(** ** tee_mm_free, tee_mm_find, tee_mm_init *)

Lemma walk_to_end g e l passed e' :
  walk (λ _ next, g next) e l = (passed, e', []) → Forall (λ x, g x = true) l.
Proof.
  revert e passed. induction l as [|next l IH]; intros e passed; simpl; [constructor|].
  destruct (g next) eqn:Hg; [|done].
  destruct (walk _ next l) as [[pa e''] re] eqn:Hw. intros [= <- <- ->].
  constructor; [done|]. by eapply IH.
Qed.

Lemma free_spec p s l a :
  pool_wf p → entry p = Some (s, l) →
  (∃ e l1 l2 p', l = l1 ++ e :: l2 ∧ e_addr e = a ∧
     tee_mm_free p (Some a) = Ok p' ∧ live p' = l1 ++ l2 ∧ pool_wf p') ∨
  (a ∉ e_addr <$> l ∧ tee_mm_free p (Some a) = Panicked).
Proof.
  intros [Hcfg Hwf] He. rewrite He in Hwf. unfold tee_mm_free. rewrite He.
  destruct (walk _ s l) as [[passed e] rest] eqn:Hw.
  destruct (walk_spec _ _ _ _ _ _ Hw) as [Heq Hstop]. destruct rest as [|x rest].
  - right. split; [|done]. apply walk_to_end in Hw. intros (y & -> & Hy)%list_elem_of_fmap.
    rewrite Forall_forall in Hw. specialize (Hw _ Hy). simpl in Hw.
    by rewrite Nat.eqb_refl in Hw.
  - left. apply negb_false_iff, Nat.eqb_eq in Hstop.
    assert (∃ l1, s :: l1 ++ rest = passed ++ e :: rest ∧ l = l1 ++ x :: rest ∧
      match passed with [] => Some (e, rest) | s :: passed => Some (s, passed ++ e :: rest) end =
      Some (s, l1 ++ rest)) as (l1 & Hl1 & -> & ->).
    { destruct passed as [|s' passed]; simpl in Heq; injection Heq as -> ->; [by exists []|].
      exists (passed ++ [e]). by rewrite <- !app_assoc. }
    exists x, l1, rest, (set_entry p (Some (s, l1 ++ rest))).
    split; [done|]. split; [done|]. split; [done|]. split; [done|].
    split; [destruct Hcfg; by constructor|]. cbn [entry set_entry].
    destruct Hwf as (Hs & Hs0 & Hf & Hsort & Hnd). split; [done|]. split; [done|]. split_and!.
    + rewrite Forall_cons, Forall_app, Forall_cons in Hf. rewrite Forall_cons, Forall_app.
      naive_solver.
    + rewrite Hl1. apply (Sorted_delete _ passed e x rest). by rewrite <- Heq.
    + rewrite !fmap_cons, !fmap_app, fmap_cons in *. rewrite NoDup_cons, NoDup_app in *.
      rewrite NoDup_cons in Hnd. set_solver.
Qed.

Lemma free_added p nn l :
  pool_wf p → live p ≡ₚ nn :: l →
  ∃ p', tee_mm_free p (Some (e_addr nn)) = Ok p' ∧ live p' ≡ₚ l.
Proof.
  intros Hwf Hperm.
  assert (∃ s l', entry p = Some (s, l') ∧ live p = l') as (s & l' & He & Hl).
  { unfold live in *. destruct (entry p) as [[s l']|]; [by eauto|].
    by apply Permutation_nil_cons in Hperm. }
  rewrite Hl in Hperm. assert (nn ∈ l') as Hin by (rewrite Hperm; left).
  assert (NoDup (e_addr <$> l')) as Hnd.
  { destruct Hwf as [_ Hlw]. rewrite He in Hlw. destruct Hlw as (_ & _ & _ & _ & Hnd).
    by apply NoDup_cons in Hnd as [_ Hnd]. }
  destruct (free_spec p s l' (e_addr nn) Hwf He)
    as [(e & l1 & l2 & p' & Heq & Hae & Hfr & Hl' & _)|[Hni _]];
    [|by destruct Hni; apply list_elem_of_fmap_2].
  exists p'. split; [done|]. rewrite Hl'.
  assert (e = nn) as ->.
  { rewrite Heq in Hin, Hnd. rewrite fmap_app, fmap_cons, NoDup_app, NoDup_cons in Hnd.
    rewrite Hae in Hnd.
    apply elem_of_app in Hin as [Hin|Hin%elem_of_cons];
      [|destruct Hin as [->|Hin]; [done|]];
      apply (list_elem_of_fmap_2 e_addr) in Hin; set_solver. }
  rewrite Heq, <- Permutation_middle in Hperm. by apply Permutation_cons_inv in Hperm.
Qed.

(** A pool without allocations, and what became of the arguments. *)
Lemma init_spec lo0 hi0 sh fl a :
  0 <= sh < 31 → 0 <= lo0 → lo0 + 2 ^ sh <= hi0 < 2 ^ 63 → hi0 - lo0 < 2 ^ 32 →
  roundup lo0 (2 ^ sh) <= rounddown hi0 (2 ^ sh) →
  (rounddown hi0 (2 ^ sh) - roundup lo0 (2 ^ sh)) / 2 ^ sh < UINT32_MAX →
  ∃ p, tee_mm_init lo0 hi0 sh fl (Some a) = Ok (true, p) ∧ pool_wf p ∧ live p = [] ∧
    lo p = roundup lo0 (2 ^ sh) ∧ hi p = rounddown hi0 (2 ^ sh) ∧ shift p = sh ∧ flags p = fl ∧
    (∃ s, entry p = Some (s, [])).
Proof.
  intros Hsh Hlo Hhi Hsz Hle Hmax. unfold tee_mm_init.
  pose proof (Z.pow_pos_nonneg 2 sh ltac:(lia) ltac:(lia)) as Hpow.
  assert (2 ^ sh <= 2 ^ 30) as Hp30 by (apply Z.pow_le_mono_r; lia).
  change (2 ^ 30) with 1073741824 in Hp30.
  rewrite !Z.shiftl_1_l, !Z.shiftr_div_pow2 by lia.
  assert (lo0 + 2 ^ sh - 1 < 2 ^ 64) as H64 by lia.
  assert (in_range 64 hi0) as Hhir by (unfold in_range; lia).
  assert (∃ l h, roundup lo0 (2 ^ sh) = l * 2 ^ sh ∧ rounddown hi0 (2 ^ sh) = h * 2 ^ sh ∧
    lo0 <= l * 2 ^ sh ∧ h * 2 ^ sh <= hi0) as (l & h & Hl & Hh & Hl0 & Hh0).
  { rewrite roundup_pow2, rounddown_pow2 by (done || lia). eexists _, _. split_and!; [done|done| |].
    - pose proof (Z.mul_succ_div_gt (lo0 + 2 ^ sh - 1) (2 ^ sh)). nia.
    - rewrite Z.mul_comm. apply Z.mul_div_le. lia. }
  rewrite Hl, Hh in *.
  assert ((h * 2 ^ sh - l * 2 ^ sh) / 2 ^ sh = h - l) as Hdiv
    by (rewrite <- Z.mul_sub_distr_r; apply Z.div_mul; lia).
  rewrite (wrap_small 64 (h * _ - _)), Hdiv by (unfold in_range; nia).
  rewrite Hdiv in Hmax. rewrite (proj2 (Z.ltb_lt _ _) Hmax). cbn [negb].
  eexists. split; [done|]. cbn [lo hi shift flags entry live].
  split; [|split_and!; try done; by eexists].
  assert (0 <= h - l) by nia.
  split; [constructor; unfold npages; cbn [lo hi shift]; rewrite ?Hdiv; nia|].
  cbn [entry flags]. unfold npages. cbn [hi lo shift]. rewrite Hdiv.
  assert ((if hi_alloc fl then wrap 32 (wrap 64 (h * 2 ^ sh - l * 2 ^ sh - 1) / 2 ^ sh + 1) else 0)
    = if hi_alloc fl then h - l else 0) as ->.
  { destruct (hi_alloc fl); [|done]. destruct (decide (h = l)) as [->|Hne].
    - replace (l * 2 ^ sh - l * 2 ^ sh - 1) with (-1) by lia.
      change (wrap 64 (-1)) with (2 ^ 64 - 1).
      replace (2 ^ 64 - 1) with ((2 ^ (64 - sh) - 1) * 2 ^ sh + (2 ^ sh - 1))
        by (rewrite Z.mul_sub_distr_r, <- Z.pow_add_r by lia; replace (64 - sh + sh) with 64 by lia; lia).
      rewrite Z.div_add_l, (Z.div_small (2 ^ sh - 1)) by lia.
      replace (2 ^ (64 - sh) - 1 + 0 + 1) with (2 ^ (32 - sh) * 2 ^ 32)
        by (rewrite <- Z.pow_add_r by lia; replace (32 - sh + 32) with (64 - sh) by lia; lia).
      unfold wrap. rewrite Z.mod_mul by done. lia.
    - rewrite (wrap_small 64) by (unfold in_range; nia).
      replace (h * 2 ^ sh - l * 2 ^ sh - 1) with ((h - l - 1) * 2 ^ sh + (2 ^ sh - 1)) by lia.
      rewrite Z.div_add_l, Z.div_small, wrap_small by (unfold in_range; nia). lia. }
  split_and!; [done|done| |by repeat constructor|].
  - apply Forall_cons. split; [|constructor]. unfold entry_wf, end_of. cbn [offset size].
    destruct (hi_alloc fl); lia.
  - apply NoDup_singleton.
Qed.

◇ ◇ ◇ ◇

EXERCISE PROMPT> Using only the entries above, output the line with "- left. apply", the line with "rewrite Hae in Hnd.", and all lines between them, exactly as they stand.

RESULT OF THIS TASK>
  - left. apply negb_false_iff, Nat.eqb_eq in Hstop.
    assert (∃ l1, s :: l1 ++ rest = passed ++ e :: rest ∧ l = l1 ++ x :: rest ∧
      match passed with [] => Some (e, rest) | s :: passed => Some (s, passed ++ e :: rest) end =
      Some (s, l1 ++ rest)) as (l1 & Hl1 & -> & ->).
    { destruct passed as [|s' passed]; simpl in Heq; injection Heq as -> ->; [by exists []|].
      exists (passed ++ [e]). by rewrite <- !app_assoc. }
    exists x, l1, rest, (set_entry p (Some (s, l1 ++ rest))).
    split; [done|]. split; [done|]. split; [done|]. split; [done|].
    split; [destruct Hcfg; by constructor|]. cbn [entry set_entry].
    destruct Hwf as (Hs & Hs0 & Hf & Hsort & Hnd). split; [done|]. split; [done|]. split_and!.
    + rewrite Forall_cons, Forall_app, Forall_cons in Hf. rewrite Forall_cons, Forall_app.
      naive_solver.
    + rewrite Hl1. apply (Sorted_delete _ passed e x rest). by rewrite <- Heq.
    + rewrite !fmap_cons, !fmap_app, fmap_cons in *. rewrite NoDup_cons, NoDup_app in *.
      rewrite NoDup_cons in Hnd. set_solver.
Qed.

Lemma free_added p nn l :
  pool_wf p → live p ≡ₚ nn :: l →
  ∃ p', tee_mm_free p (Some (e_addr nn)) = Ok p' ∧ live p' ≡ₚ l.
Proof.
  intros Hwf Hperm.
  assert (∃ s l', entry p = Some (s, l') ∧ live p = l') as (s & l' & He & Hl).
  { unfold live in *. destruct (entry p) as [[s l']|]; [by eauto|].
    by apply Permutation_nil_cons in Hperm. }
  rewrite Hl in Hperm. assert (nn ∈ l') as Hin by (rewrite Hperm; left).
  assert (NoDup (e_addr <$> l')) as Hnd.
  { destruct Hwf as [_ Hlw]. rewrite He in Hlw. destruct Hlw as (_ & _ & _ & _ & Hnd).
    by apply NoDup_cons in Hnd as [_ Hnd]. }
  destruct (free_spec p s l' (e_addr nn) Hwf He)
    as [(e & l1 & l2 & p' & Heq & Hae & Hfr & Hl' & _)|[Hni _]];
    [|by destruct Hni; apply list_elem_of_fmap_2].
  exists p'. split; [done|]. rewrite Hl'.
  assert (e = nn) as ->.
  { rewrite Heq in Hin, Hnd. rewrite fmap_app, fmap_cons, NoDup_app, NoDup_cons in Hnd.
    rewrite Hae in Hnd.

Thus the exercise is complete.